The division is infamous for its resistance to authority other than its own, which it coalesced out of the æther:

…resistance to direction, even direct orders. Career attorneys refuse to work on cases with which they disagree. Others mulishly take part with the goal of misleading superiors on legal questions or sabotaging cases. Lawyers send letters, make threats or initiate proceedings without sign-off from leadership.

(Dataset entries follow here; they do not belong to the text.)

(** What is left to show of a fragment built as [l], before its checksum. *)
Lemma good_frag4_intro (p l r : bytes) (h off : Z) (mf : bool) (a b : Z) :
  bytes_ok p → bytes_ok l → 20 <= h → ihl4 l = h →
  rewrites l 10 r → sum_verifies (wsum (sub r 0 h)) →
  h <= len l → len l <= len p → len l <= 65535 → h + (b - a) = len l → 0 <= a → a <= b → b <= len p →
  get16 l 2 = len l → get16 l 6 = (if mf then 8192 else 0) + off → 0 <= off < 8192 →
  (∀ k, 0 <= k < h → k ∉ [0; 2; 3; 6; 7; 10; 11] → get l k = get p k) →
  (∀ k, 0 <= k < b - a → get l (h + k) = get p (a + k)) →
  good_frag4 p r h ∧ f_off (frag4 r) = off * 8 ∧ f_mf (frag4 r) = mf
  ∧ f_data (frag4 r) = sub p a b.
Proof.
  intros Hp Hl Hh Hih (Hrl & Hrok & Hrk) Hsum Hhl Hlp Hsz Hlen Ha Hab Hb Htl Hof Hor Hhdr Hdat.
  assert (ihl4 r = h) as Hir by (rewrite <- Hih; apply ihl4_eq, Hrk; lia).
  assert (get16 r 2 = len l) as Hr2 by (rewrite <- Htl; apply get16_eq; apply Hrk; lia).
  assert (get16 r 6 = get16 l 6) as Hr6 by (apply get16_eq; apply Hrk; lia).
  split; [|split_and!; unfold frag4; cbn [f_off f_mf f_data]].
  - split_and!; auto; try lia. intros k Hk Hn. rewrite Hrk; [auto|].
    rewrite !not_elem_of_cons in Hn. lia.
  - rewrite Hr6, Hof. change 8191 with (Z.ones 13). rewrite Z.land_ones by lia.
    change (2 ^ 13) with 8192. destruct mf; Z.div_mod_to_equations; lia.
  - rewrite Hr6, Hof, Z.testbit_eqb by lia. change (2 ^ 13) with 8192.
    destruct mf; [apply Z.eqb_eq|apply Z.eqb_neq]; Z.div_mod_to_equations; lia.
  - rewrite Hir, Hr2. apply list_ext_get; [len_simp; lia|].
    intros k Hk. rewrite len_sub in Hk by lia. rewrite !get_sub by lia. zcases.
    rewrite Hrk by lia. apply Hdat. lia.
Qed.

Lemma version4_b0 (p : bytes) : bytes_ok p → Z.shiftr (get p 0) 4 = 4 →
  get p 0 = 64 + Z.land (get p 0) 15.
Proof.
  intros Hp H. pose proof (bytes_ok_get p 0 Hp) as Hb. unfold is_byte in Hb.
  rewrite Z.shiftr_div_pow2 in H by lia. change (2 ^ 4) with 16 in H.
  change 15 with (Z.ones 4). rewrite Z.land_ones by lia. change (2 ^ 4) with 16.
  Z.div_mod_to_equations. lia.
Qed.

(** The 16-bit value just stored. *)
Lemma get16_bytes16 (l : bytes) (i v : Z) :
  0 <= v < 65536 → get l i = get (bytes16 v) 0 → get l (i + 1) = get (bytes16 v) 1 →
  get16 l i = v.
Proof.
  intros Hv H0 H1. unfold get16. rewrite H0, H1. rewrite lor_shiftl_add; [|lia|].
  - by apply bytes16_val.
  - change (get (bytes16 v) 1) with (u8 v). apply is_byte_u8.
Qed.

(** The first byte of a fragment with a bare 20-byte header. *)
Lemma bare_ihl (b : Z) : Z.land (Z.lor (Z.land b 240) 5) 15 * 4 = 20.
Proof.
  rewrite Z.land_lor_distr_l, <- Z.land_assoc. change (Z.land 240 15) with 0.
  rewrite Z.land_0_r. reflexivity.
Qed.

Lemma ihl4_bare (l : bytes) (b : Z) : get l 0 = Z.lor (Z.land b 240) 5 → ihl4 l = 20.
Proof. unfold ihl4. intros ->. apply bare_ihl. Qed.

(** Discharge a condition of [good_frag4_intro] on a buffer of explicit updates. *)
Ltac frag_cond :=
  lazymatch goal with
  | |- rewrites _ _ _ => assumption
  | |- sum_verifies _ => assumption
  | |- bytes_ok _ => solve [auto 12 with b4]
  | |- ihl4 _ = ihl4 _ => apply ihl4_eq; gets; f_equal; lia
  | |- ihl4 _ = 20 => eapply ihl4_bare; gets; reflexivity
  | |- get16 _ _ = _ =>
      len_simp; apply get16_bytes16; [lia|..]; gets;
      first [reflexivity | do 2 f_equal; len_lia]
  | |- ∀ k, _ → k ∉ _ → _ =>
      let k := fresh "k" in let Hk := fresh "Hk" in let Hn := fresh "Hn" in
      intros k Hk Hn; rewrite !not_elem_of_cons in Hn; gets; f_equal; lia
  | |- ∀ k, _ → _ =>
      let k := fresh "k" in let Hk := fresh "Hk" in intros k Hk; gets; f_equal; lia
  | |- _ => len_lia
  end.
Ltac good_frag p f H h off mf a b G :=
  match type of H with
  | rewrites ?l _ _ => pose proof (good_frag4_intro p l f h off mf a b) as G
  end;
  repeat match type of G with
  | (?A → _) => let X := fresh "X" in assert (X : A); [frag_cond| specialize (G X); clear X ]
  end.

Lemma wp_IPv4FragmentPacket (p : bytes) (s : Z) :
  bytes_ok p → 20 <= ihl4 p → len p <= 65535 →
  wp (IPv4FragmentPacket p s) (λ o,
    match o with
    | None => len p < 20 ∨ Z.shiftr (get p 0) 4 ≠ 4 ∨ len p < ihl4 p + 16
    | Some fs => ∃ f1 f2, fs = [f1; f2]
        ∧ good_frag4 p f1 (ihl4 p) ∧ good_frag4 p f2 (ihl4 p)
        ∧ reassemble 2 [frag4 f1; frag4 f2] 0 = Some (sub p (ihl4 p) (len p))
        ∧ reassemble 2 [frag4 f2; frag4 f1] 0 = Some (sub p (ihl4 p) (len p))
    end).
Proof.
  intros Hp Hih Hsz. unfold IPv4FragmentPacket. destruct (ihl4_range p Hp) as [Hr _].
  wp_step; [apply wp_ret; left; zlia|]. do 2 wp_step. wp_step.
  { apply wp_ret. right. left. bprop. done. }
  cbv zeta. rewrite u8_ihl4 by done.
  wp_step; [apply wp_ret; right; right; zlia|].
  wp_step; [zlia|].
  rewrite !andnot7.
  set (s0 := if 8 * ((s + 7) / 8) <? 8 then 8 else 8 * ((s + 7) / 8)).
  set (s1 := if len p - ihl4 p <=? s0 then 8 * ((len p - ihl4 p - 8) / 8) else s0).
  assert (∃ q, s1 = 8 * q) as [q Hq].
  { unfold s1, s0. repeat case_if; [eexists; reflexivity..| |eexists; reflexivity].
    by exists 1. }
  wp_step.
  { apply wp_ret. right; right. bprop. unfold s1 in *.
    destruct (len p - ihl4 p <=? s0) eqn:E; [|zlia]. bprop. Z.div_mod_to_equations. lia. }
  assert (8 <= s1 < len p - ihl4 p) as Hs1.
  { bprop. unfold s1, s0 in *. repeat case_if; bprop; simpl in *; Z.div_mod_to_equations; try lia. }
  clearbody s1. clear Heqb3 s0.
  wp_run. rewrite take_ge_len by len_lia. u16_inner.
  eapply wp_fix_header; [auto 12 with b4|lia| |len_lia|].
  { apply ihl4_eq. gets. f_equal; lia. }
  intros f1 Hf1 Hs1'. wp_run. rewrite !take_ge_len by len_lia. u16_inner.
  replace (s1 / 8) with q by (Z.div_mod_to_equations; lia).
  eapply wp_fix_header; [auto 12 with b4|lia| |len_lia|].
  { apply ihl4_eq. gets. f_equal; lia. }
  intros f2 Hf2 Hs2'. apply wp_ret. exists f1, f2. split; [done|].
  good_frag p f1 Hf1 (ihl4 p) 0 true (ihl4 p) (ihl4 p + s1) Hg1.
  good_frag p f2 Hf2 (ihl4 p) q false (ihl4 p + s1) (len p) Hg2.
  destruct Hg1 as (Hg1&Ho1&Hm1&Hd1), Hg2 as (Hg2&Ho2&Hm2&Hd2).
  split; [done|]. split; [done|].
  rewrite (sub_app p (ihl4 p) (ihl4 p + s1) (len p)), <- Hd1, <- Hd2 by lia.
  apply reassemble_two; rewrite ?Ho1, ?Hd1, ?Ho2; auto; len_simp; try lia.
  rewrite Hq. replace (ihl4 p + 8 * q - ihl4 p) with (q * 8) by lia. by rewrite Z.mod_mul.
Qed.

(** C22: For every split position, [IPv4FragmentPacket] either gives up, only on a
    packet too short to split (or not IPv4), or returns two fragments with valid
    headers that a receiver reassembles, in either order, into the original
    payload; it never panics. *)
Theorem IPv4FragmentPacket_reassembles (p : bytes) (s : Z) :
  bytes_ok p → 20 <= ihl4 p → len p <= 65535 →
  wp (IPv4FragmentPacket p s) (λ o,
    match o with
    | None => len p < 20 ∨ Z.shiftr (get p 0) 4 ≠ 4 ∨ len p < ihl4 p + 16
    | Some fs => ∃ f1 f2, fs = [f1; f2]
        ∧ good_frag4 p f1 (ihl4 p) ∧ good_frag4 p f2 (ihl4 p)
        ∧ reassemble 2 [frag4 f1; frag4 f2] 0 = Some (sub p (ihl4 p) (len p))
        ∧ reassemble 2 [frag4 f2; frag4 f1] 0 = Some (sub p (ihl4 p) (len p))
    end).
Proof. apply wp_IPv4FragmentPacket. Qed.

(** [IPv4FragmentUDP] always splits on a multiple of eight. *)
Lemma udp_split_aligned (split n : Z) :
  let split := if (split <? 1) || (n <=? split) then 8 else split in
  let d := 8 + split - Z.rem (8 + split) 8 in
  (if d <? 8 then 8 else d) = 8 * ((8 + split) / 8) ∧ 8 <= 8 * ((8 + split) / 8) <= 8 + split.
Proof.
  intros s d. assert (1 <= s) as Hs by (unfold s; case_if; bprop; lia).
  unfold d. rewrite Z.rem_mod_nonneg by lia. case_if; bprop; Z.div_mod_to_equations; lia.
Qed.

Lemma offset_bytes (q : Z) : 0 <= q < 8192 →
  Z.land (u8 (Z.shiftr q 8)) 31 = get (bytes16 q) 0.
Proof.
  intros Hq. change (get (bytes16 q) 0) with (u8 (Z.shiftr q 8)).
  change 31 with (Z.ones 5). rewrite Z.land_ones by lia. apply Z.mod_small.
  unfold u8. rewrite Z.shiftr_div_pow2 by lia. change (2 ^ 8) with 256. change (2 ^ 5) with 32.
  Z.div_mod_to_equations. lia.
Qed.

(** Where a datagram with [n] bytes of payload is cut for the requested position. *)
Definition udp_cut (split n : Z) : Z :=
  8 * ((8 + (if (split <? 1) || (n <=? split) then 8 else split)) / 8).

(** [IPv4FragmentUDP] splits a datagram, for every requested position, into
    two fragments with bare 20-byte headers that reassemble in either order into
    the datagram; it gives up only on packets too short or malformed. *)
Theorem IPv4FragmentUDP_reassembles (p : bytes) (s : Z)
    (total := Z.min (get16 p 2) (len p)) :
  bytes_ok p → ihl4 p <= get16 p 2 →
  wp (IPv4FragmentUDP p s) (λ o,
    match o with
    | None => len p < 28 ∨ Z.shiftr (get p 0) 4 ≠ 4 ∨ ihl4 p < 20 ∨ total - ihl4 p < 17
    | Some fs => ∃ f1 f2, fs = [f2; f1]
        ∧ good_frag4 p f1 20 ∧ good_frag4 p f2 20
        ∧ reassemble 2 [frag4 f1; frag4 f2] 0 = Some (sub p (ihl4 p) total)
        ∧ reassemble 2 [frag4 f2; frag4 f1] 0 = Some (sub p (ihl4 p) total)
        ∧ f_data (frag4 f1) = sub p (ihl4 p) (ihl4 p + udp_cut s (total - ihl4 p - 8))
    end).
Proof.
  intros Hp Hih. unfold IPv4FragmentUDP. destruct (ihl4_range p Hp) as [Hr _].
  pose proof (get16_range p 2 Hp). pose proof (get16_range p 4 Hp).
  wp_step; [apply wp_ret; left; zlia|]. do 2 wp_step. wp_step.
  { apply wp_ret. right. left. bprop. done. }
  cbv zeta. rewrite u8_ihl4_shift by done.
  wp_step; [apply wp_ret; right; right; zlia|]. do 2 wp_step.
  replace (if len p <? get16 p 2 then len p else get16 p 2) with total
    by (unfold total; case_if; bprop; lia).
  assert (Ht : ihl4 p <= total <= len p) by (unfold total; bprop; lia).
  do 2 wp_step. set (udp := sub p (ihl4 p) total).
  set (n := total - ihl4 p). assert (len udp = n) as Hlu by (unfold udp; len_lia).
  assert (bytes_ok udp) by (unfold udp; auto with b4).
  wp_step; [apply wp_ret; right; right; right; zlia|]. wp_step. wp_step.
  rewrite len_sub by zlia. rewrite Hlu.
  destruct (udp_split_aligned s (n - 8)) as [-> Hd]. cbv zeta in Hd.
  set (s0 := if (s <? 1) || (n - 8 <=? s) then 8 else s) in *.
  assert (s0 = 8 ∨ s0 < n - 8) as Hs0 by (unfold s0; case_if; bprop; lia).
  assert (udp_cut s (n - 8) = 8 * ((8 + s0) / 8)) as Hcut by done.
  set (q := (8 + s0) / 8) in *.
  wp_step; [apply wp_ret; right; right; right; bprop; destruct Hs0; lia|].
  assert (n <= 65535) by (unfold n, total; lia).
  assert (8 * q < n) as Hqn by zlia. clearbody q. 
  wp_run. rewrite !take_ge_len by len_lia. u16_inner. rewrite bytes16_get16 by done.
  eapply wp_fix_header; [auto 14 with b4|lia| |len_lia|].
  { symmetry. eapply ihl4_bare. gets. reflexivity. }
  intros f1 Hf1 Hs1.
  wp_run. rewrite Z.quot_div_nonneg, (Z.mul_comm 8 q), Z.div_mul by lia.
  rewrite !take_ge_len by len_lia. rewrite len_sub by lia. u16_inner.
  rewrite bytes16_get16, offset_bytes by (done || lia).
  eapply wp_fix_header; [auto 14 with b4|lia| |len_lia|].
  { symmetry. eapply ihl4_bare. gets. reflexivity. }
  intros f2 Hf2 Hs2. apply wp_ret. exists f1, f2. split; [done|].
  unfold n in *. clear n. rewrite !Hlu in *. subst udp.
  good_frag p f1 Hf1 20 0 true (ihl4 p) (ihl4 p + 8 * q) Hg1.
  good_frag p f2 Hf2 20 q false (ihl4 p + 8 * q) total Hg2.
  destruct Hg1 as (Hg1&Ho1&Hm1&Hd1), Hg2 as (Hg2&Ho2&Hm2&Hd2).
  split; [done|]. split; [done|].
  rewrite Hcut, <- Hd1.
  rewrite (sub_app p (ihl4 p) (ihl4 p + 8 * q) total), <- Hd1, <- Hd2 by lia.
  apply and_assoc. split; [|done].
  apply reassemble_two; rewrite ?Ho1, ?Hd1, ?Ho2; auto; len_simp; try lia.
  replace (ihl4 p + 8 * q - ihl4 p) with (q * 8) by lia. by rewrite Z.mod_mul.
Qed.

These are bureaucrats who’ve self-selected for RIF as part of the initial round of reduction in personnel. Following that initial culling, the division would benefit, and so would DoJ and more broadly us average American citizens, from a much broader and deeper RIF of personnel and concomitant elimination of all of those job slots.

Here’s hoping Harmeet Dhillon is confirmed and she gets the backing she needs. That reduction in personnel job slots is the first step in quelling the naked revolt in the division and bringing it back under control.

A Modest Proposal

The Wall Street Journal editors (I seem to have been picking on them lately…) have a modest proposal regarding student debt and forgiveness.

Congress created the Public Service Loan Forgiveness Program in 2007. It lets borrowers who work for government or tax-exempt organizations get unpaid debt forgiven after 10 years of payments. Its supposed goal was to help government and nonprofit employers compete with private businesses that can pay more.

The editors correctly note that in the years since its inception, the program has become badly abused and used to reward[] a politically favored group of workers and can make it harder for private businesses to compete. Based on that, the editors recommend the Republican-majority houses of Congress repeal the program altogether.

They’re correct in that, but I’d go a ways farther. Congress should make student loan relief available through our existing bankruptcy laws. Additionally (critically additionally), Congress should take the Federal government out of the student loan business altogether: no more Federal government student loans and no more Federal government guarantees of other lenders’ student loans.

And one more step: require colleges (including junior and community colleges) and universities and trade schools to publish the regionally average salaries and wages for each major the school offers or each trade certification program the trade school offers at the five-years employed mark. Associated with that, those schools should be required to be the ones extending the student loans or be either co-signers or guarantors of other lenders’ loans to their students.

Without the ability to hide behind Other People’s Money in the form of purely third party or Government loans, the abuses likely would screech to a halt.

Who Really Needs Security Clearances?

The Wall Street Journal‘s editors have got their panties in a twist because President Donald Trump (R) has withdrawn Perkins-Coie’s Federal security clearances among other actions regarding the law firm. The editors claim it’s all about Trumpian retribution:

That’s the only way to read his extraordinary executive orders targeting big Washington law firms for federal punishment and investigation. Mr. Trump’s decision to use government power to punish firms for representing clients breaks a cornerstone principle of American justice going back to John Adams and the Founders.

Perhaps. But that’s the editors’ spin, and they present it, in typical news opinionator fashion, as if it were fact and the only possible fact of the matter.

On the other hand, it’s also true that Perkins-Coie, other big Washington law firms, and the individual lawyers in those organizations have no need whatsoever for blanket, routinely extant, Federal security clearances just because. Those should be granted on a case-by-case basis, centered on the lawyers directly involved needing access to classified material in order to defend a client. Furthermore, as soon as that defense is concluded, or as soon as the lawyers in question are no longer involved, those clearances should be canceled; they’d no longer be needed.

Neither should a law firm itself have any security clearance at all. Only those lawyers directly involved in a case needing classified access should have the associated clearance.

These editors would do well to get their angst back under control.